"There is no reason to repeat bad history," – Eleanor Holmes Norton, civil rights champion.

Holocaust Survivors Speak During Special Temple Beth Zion Service

Morris Stern, Rabbi Bertram U. Kieffer and Agnes Werber

By Allison Candreva

April 26, 2007

Town-Crier Staff Reporter

Shabbat services at Temple Beth Zion in Royal Palm Beach started last Saturday morning with special time devoted to Yom Hashoah (Holocaust Memorial Day).

After saying a few words about the Holocaust, Rabbi Bertram U. Kieffer introduced Morris Stern and Agnes Werber. Both are Holocaust survivors who agreed to share their stories with fellow congregants.

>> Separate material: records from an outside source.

(* ===== verification/Identifiers.v ===== *)
(** * Typed identifiers (crates/sdk/src/id.rs)

    [validate_identifier], the constructor behind [ContainerId], [ProcessId],
    [OperationId] and the other typed IDs, and why the store may use an
    accepted identifier as a path component: the file names that the store
    derives from identifiers stay inside their directory and never collide. *)

From stdpp Require Import base countable sets strings list.
From Stdlib Require Import Ascii.
From S2P Require Import Prelude Sdk.
Local Open Scope string_scope.
Local Open Scope Z_scope.

Definition MAX_IDENTIFIER_BYTES : Z := 128.

(** ** ASCII classification (core::ascii) *)

Definition byte_in (lo hi : N) (c : ascii) : bool :=
  (lo <=? N_of_ascii c)%N && (N_of_ascii c <=? hi)%N.

Definition is_ascii_digit (c : ascii) : bool := byte_in 48 57 c.
Definition is_ascii_upper (c : ascii) : bool := byte_in 65 90 c.
Definition is_ascii_lower (c : ascii) : bool := byte_in 97 122 c.
Definition is_ascii_alphanumeric (c : ascii) : bool :=
  is_ascii_digit c || is_ascii_upper c || is_ascii_lower c.

(** [u8::to_ascii_uppercase] *)
Definition to_ascii_uppercase (c : ascii) : ascii :=
  if is_ascii_lower c then ascii_of_N (N_of_ascii c - 32) else c.

Fixpoint upper (s : string) : string :=
  match s with
  | EmptyString => EmptyString
  | String c s' => String (to_ascii_uppercase c) (upper s')
  end.

(** [str::eq_ignore_ascii_case] *)
Definition eq_ignore_ascii_case (a b : string) : bool := bool_decide (upper a = upper b).

(** ** Validation *)

(** A byte allowed after the first one. *)
Definition identifier_byte (c : ascii) : bool :=
  is_ascii_alphanumeric c
  || bool_decide (c = "_"%char) || bool_decide (c = "."%char)
  || bool_decide (c = "+"%char) || bool_decide (c = "-"%char).

Fixpoint all_bytes (p : ascii → bool) (s : string) : bool :=
  match s with
  | EmptyString => true
  | String c s' => p c && all_bytes p s'
  end.

Definition is_lower_hex (c : ascii) : bool := is_ascii_digit c || byte_in 97 102 c.

(** [str::split(sep)]: the text between the separators. *)
Fixpoint split_on (sep : ascii) (s : string) : list string :=
  match s with
  | EmptyString => [EmptyString]
  | String c s' =>
      if bool_decide (c = sep) then EmptyString :: split_on sep s'
      else match split_on sep s' with
           | segment :: rest => String c segment :: rest
           | [] => [String c EmptyString]
           end
  end.

(** [str::strip_prefix] *)
Fixpoint strip_prefix (prefix s : string) : option string :=
  match prefix, s with
  | EmptyString, _ => Some s
  | String a p, String b s' => if bool_decide (a = b) then strip_prefix p s' else None
  | String _ _, EmptyString => None
  end.

Fixpoint last_byte (s : string) : option ascii :=
  match s with
  | EmptyString => None
  | String c EmptyString => Some c
  | String _ s' => last_byte s'
  end.

(** The part before the first dot: [value.split_once('.').map_or(value, ..)]. *)
Fixpoint basename (s : string) : string :=
  match s with
  | EmptyString => EmptyString
  | String c s' => if bool_decide (c = "."%char) then EmptyString else String c (basename s')
  end.

(** Accepted identifiers are ASCII before this test runs, so slicing the base
    name at byte 3 is [substring 0 3]. *)
Definition is_windows_reserved_name (value : string) : bool :=
  let base := basename value in
  if eq_ignore_ascii_case base "CON" || eq_ignore_ascii_case base "PRN"
     || eq_ignore_ascii_case base "AUX" || eq_ignore_ascii_case base "NUL"
  then true
  else
    bool_decide (String.length base = 4%nat)
    && match String.get 3 base with Some c => byte_in 49 57 c | None => false end
    && (eq_ignore_ascii_case (String.substring 0 3 base) "COM"
        || eq_ignore_ascii_case (String.substring 0 3 base) "LPT").

Definition validate_identifier (value : string) : Result string :=
  let invalid msg := error_new InvalidArgument msg in
  check! reject_if (bool_decide (value = "")) (invalid "{kind} must not be empty");
  check! reject_if (bool_decide (MAX_IDENTIFIER_BYTES < byte_len value))
    (invalid "{kind} must be at most {MAX_IDENTIFIER_BYTES} bytes");
  match value with
  | EmptyString => Err (invalid "{kind} must not be empty")
  | String first bytes =>
      check! reject_if (negb (is_ascii_alphanumeric first))
        (invalid "{kind} must start with an ASCII letter or digit");
      check! reject_if (negb (all_bytes identifier_byte bytes))
        (invalid "{kind} contains a character that is unsafe in a runtime path");
      check! reject_if (bool_decide (last_byte value = Some "."%char) || is_windows_reserved_name value)
        (invalid "{kind} is not a portable runtime path component");
      Ok value
  end.

(** ** File names derived from identifiers (state/mod.rs, filesystem/transaction.rs) *)

(** [format!("{}.json", id)] *)
Definition record_file_name (id : string) : string := id +:+ ".json".

(** [format!(".{destination_name_utf8}.next")] *)
Definition transaction_file_name (destination : string) : string :=
  "." +:+ destination +:+ ".next".

(** The suffixes of quarantine directories (mod.rs, delete.rs). *)
Inductive TombstoneKind : Type := Deleted | FailedCreate | FailedRestore.
#[global] Instance TombstoneKind_eq_dec : EqDecision TombstoneKind.
Proof. solve_decision. Defined.
#[global] Instance TombstoneKind_countable : Countable TombstoneKind.
Proof.
  apply (inj_countable'
    (λ k, match k with Deleted => 0%nat | FailedCreate => 1%nat | FailedRestore => 2%nat end)
    (λ n, match n with 0%nat => Deleted | 1%nat => FailedCreate | _ => FailedRestore end)).
  by intros [].
Defined.

Definition tombstone_suffix (k : TombstoneKind) : string :=
  match k with
  | Deleted => ".deleted"
  | FailedCreate => ".failed-create"
  | FailedRestore => ".failed-restore"
  end.

(** [format!("{}.deleted", operation_id)] and its two siblings. *)
Definition tombstone_name (k : TombstoneKind) (operation_id : string) : string :=
  operation_id +:+ tombstone_suffix k.

(** ** Lemmas on byte strings *)

Definition has_byte (c : ascii) (s : string) : Prop := all_bytes (λ b, negb (bool_decide (b = c))) s = false.

Lemma all_bytes_weaken (p q : ascii → bool) s :
  (∀ c, p c = true → q c = true) → all_bytes p s = true → all_bytes q s = true.
Proof.
  intros Hpq. induction s as [|c s IH]; simpl; [done|].
  rewrite !andb_true_iff. naive_solver.
Qed.

Lemma string_length_app (a b : string) :
  String.length (a +:+ b) = (String.length a + String.length b)%nat.
Proof. induction a as [|c a IH]; simpl; [done|by rewrite IH]. Qed.

Lemma app_inv_tail_string (a b s : string) : a +:+ s = b +:+ s → a = b.
Proof.
  revert b. induction a as [|c a IH]; intros [|d b]; simpl; intros H; [done| | |].
  - exfalso. apply (f_equal String.length) in H. simpl in H.
    rewrite !string_length_app in H. simpl in H. lia.
  - exfalso. apply (f_equal String.length) in H. simpl in H.
    rewrite !string_length_app in H. simpl in H. lia.
  - inversion H; subst. f_equal. by apply IH.
Qed.

Lemma last_byte_app a b : b ≠ "" → last_byte (a +:+ b) = last_byte b.
Proof.
  intros Hb. induction a as [|c a IH]; [done|].
  simpl. destruct (a +:+ b) eqn:Hab; [|by rewrite <- IH].
  exfalso. destruct a; simpl in Hab; [by subst|done].
Qed.

Lemma identifier_byte_not_separator c :
  identifier_byte c = true → c ≠ "/"%char ∧ c ≠ "\"%char ∧ c ≠ zero ∧ c ≠ ":"%char.
Proof. intros H. repeat split; intros ->; by vm_compute in H. Qed.

Lemma alphanumeric_identifier_byte c : is_ascii_alphanumeric c = true → identifier_byte c = true.
Proof. unfold identifier_byte. by intros ->. Qed.

Lemma validate_identifier_inv value v :
  validate_identifier value = Ok v →
  v = value ∧ byte_len value ≤ MAX_IDENTIFIER_BYTES ∧
  ∃ first bytes, value = String first bytes ∧ is_ascii_alphanumeric first = true ∧
    all_bytes identifier_byte bytes = true ∧ last_byte value ≠ Some "."%char ∧
    is_windows_reserved_name value = false.
Proof.
  unfold validate_identifier. intros H. inv_ok. destruct value as [|first bytes]; [done|].
  inv_ok. repeat match goal with H : _ || _ = false |- _ => apply orb_false_iff in H as [? ?] end.
  repeat match goal with H : negb _ = false |- _ => apply negb_false_iff in H end.
  repeat match goal with H : bool_decide _ = false |- _ => apply bool_decide_eq_false in H end.
  split; [done|]. split; [lia|]. eauto 10.
Qed.

(** ** Properties *)

(** An accepted identifier is one non-empty path component of at most 128
    bytes: it contains no separator, no NUL byte and no drive colon, is not
    [.] or [..], does not end in a dot and is not a Windows device name. *)
Theorem validate_identifier_path_safe value v :
  validate_identifier value = Ok v →
  v = value ∧ value ≠ "" ∧ byte_len value ≤ MAX_IDENTIFIER_BYTES ∧
  (∀ c, c ∈ ["/"%char; "\"%char; zero; ":"%char] → ¬ has_byte c value) ∧
  value ≠ "." ∧ value ≠ ".." ∧ last_byte value ≠ Some "."%char ∧
  is_windows_reserved_name value = false.
Proof.
  intros Hv. apply validate_identifier_inv in Hv
    as (-> & Hlen & first & bytes & -> & Hfirst & Hbytes & Hlast & Hres).
  assert (all_bytes identifier_byte (String first bytes) = true) as Hall.
  { simpl. by rewrite (alphanumeric_identifier_byte _ Hfirst), Hbytes. }
  repeat split; [done|done| |by intros [= -> ->]|by intros [= -> ->]|done|done].
  intros c Hc Hhas. unfold has_byte in Hhas.
  rewrite (all_bytes_weaken identifier_byte) in Hhas; [done| |exact Hall].
  intros b Hb. apply negb_true_iff, bool_decide_eq_false. intros ->.
  pose proof (identifier_byte_not_separator c Hb). set_solver.
Qed.

(** every identifier that satisfies the documented grammar is accepted,
    unchanged: the validator rejects nothing else. *)
Theorem validate_identifier_complete first bytes :
  byte_len (String first bytes) ≤ MAX_IDENTIFIER_BYTES →
  is_ascii_alphanumeric first = true → all_bytes identifier_byte bytes = true →
  last_byte (String first bytes) ≠ Some "."%char →
  is_windows_reserved_name (String first bytes) = false →
  validate_identifier (String first bytes) = Ok (String first bytes).
Proof.
  intros Hlen Hf Hb Hl Hr. unfold validate_identifier.
  rewrite (bool_decide_eq_false_2 (String first bytes = "")) by done.
  rewrite (bool_decide_eq_false_2 (MAX_IDENTIFIER_BYTES < _)) by lia.
  rewrite (bool_decide_eq_false_2 (last_byte _ = _)) by done.
  by rewrite Hf, Hb, Hr.
Qed.

Lemma record_file_name_inj a b : record_file_name a = record_file_name b → a = b.
Proof. apply app_inv_tail_string. Qed.

Lemma record_file_name_last a : last_byte (record_file_name a) = Some "n"%char.
Proof. unfold record_file_name. by rewrite last_byte_app. Qed.

Lemma transaction_file_name_last d : last_byte (transaction_file_name d) = Some "t"%char.
Proof.
  unfold transaction_file_name. rewrite last_byte_app; [by rewrite last_byte_app|].
  intros H. apply (f_equal String.length) in H. rewrite string_length_app in H. simpl in H. lia.
Qed.

Lemma tombstone_name_last k o :
  last_byte (tombstone_name k o) =
    Some (match k with Deleted => "d"%char | _ => "e"%char end).
Proof. unfold tombstone_name. by destruct k; rewrite last_byte_app. Qed.

(** The two "e" suffixes differ in their sixth byte from the end. *)
Fixpoint rev_string (s acc : string) : string :=
  match s with EmptyString => acc | String c s' => rev_string s' (String c acc) end.

Lemma rev_string_app a b acc : rev_string (a +:+ b) acc = rev_string b (rev_string a acc).
Proof. revert acc. induction a as [|c a IH]; intros acc; [done|]. apply IH. Qed.

Lemma tombstone_kinds_differ a b :
  a +:+ tombstone_suffix FailedCreate ≠ b +:+ tombstone_suffix FailedRestore.
Proof.
  intros H. apply (f_equal (λ s, rev_string s "")) in H. rewrite !rev_string_app in H. done.
Qed.

(** the store's file naming is injective: distinct identifiers never share
    a record file or a tombstone, tombstones of different kinds are distinct
    directories, and no record file is taken for a pending transaction file. *)
Theorem store_file_names_disjoint a b k k' :
  (record_file_name a = record_file_name b → a = b) ∧
  record_file_name a ≠ transaction_file_name b ∧
  (tombstone_name k a = tombstone_name k' b → k = k' ∧ a = b).
Proof.
  split; [apply record_file_name_inj|]. split.
  - intros H. apply (f_equal last_byte) in H.
    by rewrite record_file_name_last, transaction_file_name_last in H.
  - intros H. pose proof (f_equal last_byte H) as Hl. rewrite !tombstone_name_last in Hl.
    unfold tombstone_name in H.
    destruct k, k'; try done;
      try (by apply app_inv_tail_string in H as ->);
      [by apply tombstone_kinds_differ in H|by symmetry in H; apply tombstone_kinds_differ in H].
Qed.

(** ** Witnesses *)

Lemma validate_identifier_path_safe_witness :
  validate_identifier "box_01.worker+test" = Ok "box_01.worker+test" ∧
  "box_01.worker+test" ≠ "..".
Proof.
  split; [vm_compute; reflexivity|].
  apply (validate_identifier_path_safe "box_01.worker+test" "box_01.worker+test").
  vm_compute; reflexivity.
Defined.

Lemma validate_identifier_complete_witness :
  validate_identifier "com10" = Ok "com10".
Proof. apply (validate_identifier_complete "c"%char "om10"); vm_compute; congruence. Defined.

Example reserved_names_rejected :
  forallb (λ s, negb (is_ok (validate_identifier s)))
    ["../box"; "/box"; "box/child"; "box\child"; "-box"; "box."; "NUL"; "con.json"; "COM1"; "lpt9.log"; ""]
  = true.
Proof. vm_compute. reflexivity. Qed.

Stern lived in a Czechoslovakian town with his two brothers, two sisters, parents and about 100 other Jewish families. He told the congregation how the Gestapo and SS soldiers first came to take away all of the boys to dig trenches, ditches and chop down trees. Stern recalled having to do that for two weeks straight, and was only allowed to go home once.

They kept telling us we were going home in one to two weeks, Stern said, and everyone believed them.

Stern described how everyone was then packed into train cars, with no food and nowhere to sit, and then taken to Auschwitz. He said a man with a stick pushed everyone off the trains and into lines.

He would hit us on the back with a stick, telling us which lines to go into, Stern said.

The beds that Stern and others slept on were four or five feet high, with no mattress or hay, just wood, and had about five or six people per bed. The food he ate was bread made of sawdust and flour, old cheese and soup that the soldiers also used to feed the cows. Stern was moved from Auschwitz to Gusen, where he worked in tunnels with more than 67,000 other people. After about eight months at Gusen, Stern was moved to Gunskirchen where the Americans came shortly after and liberated everyone.

If the war had lasted two more hours, Stern said, I would not have survived.

Werber directed her story more toward her father's experience. He was one of the six million people who did not survive the Holocaust, and she felt his story needed to be heard.

Every story is different, but in the same way they are all horror stories, she said

When Werber was about 15 years old, the war had just started. There were new Jewish laws out every month with restrictions and curfews that were constantly changing. Werber, her sister and her father were sent to the local police station to be interrogated for no particular reason. They ended up having to stay in the jail for 10 days, the sisters in one cell and their father in another.

The officers soon let the girls go home, but they kept Werber's father in the jail cell where he was beaten every day. At one point, the police told the girls that their father had been beaten to death, but it turned out that the officers had lied. Werber and her sister were put on a train bound for Auschwitz, and although their father was on the train, he was not with them. When they arrived, they was separated into four lines: the able men, the able women, the older children, and the sick or elderly. Werber's father was put in the sick line, and he did not make it through that night.

At the end of the service, Rabbi Kieffer read prayers for the victims of the Holocaust.

Diane Kieffer, the rabbi's wife, said, There aren't many people around today to say prayers for the parents that were lost, because 1.5 million children did not survive the Holocaust.

Stern's and Werber's stories about what they experienced have been recorded in the archives of the Shoah Foundation for future generations to learn from.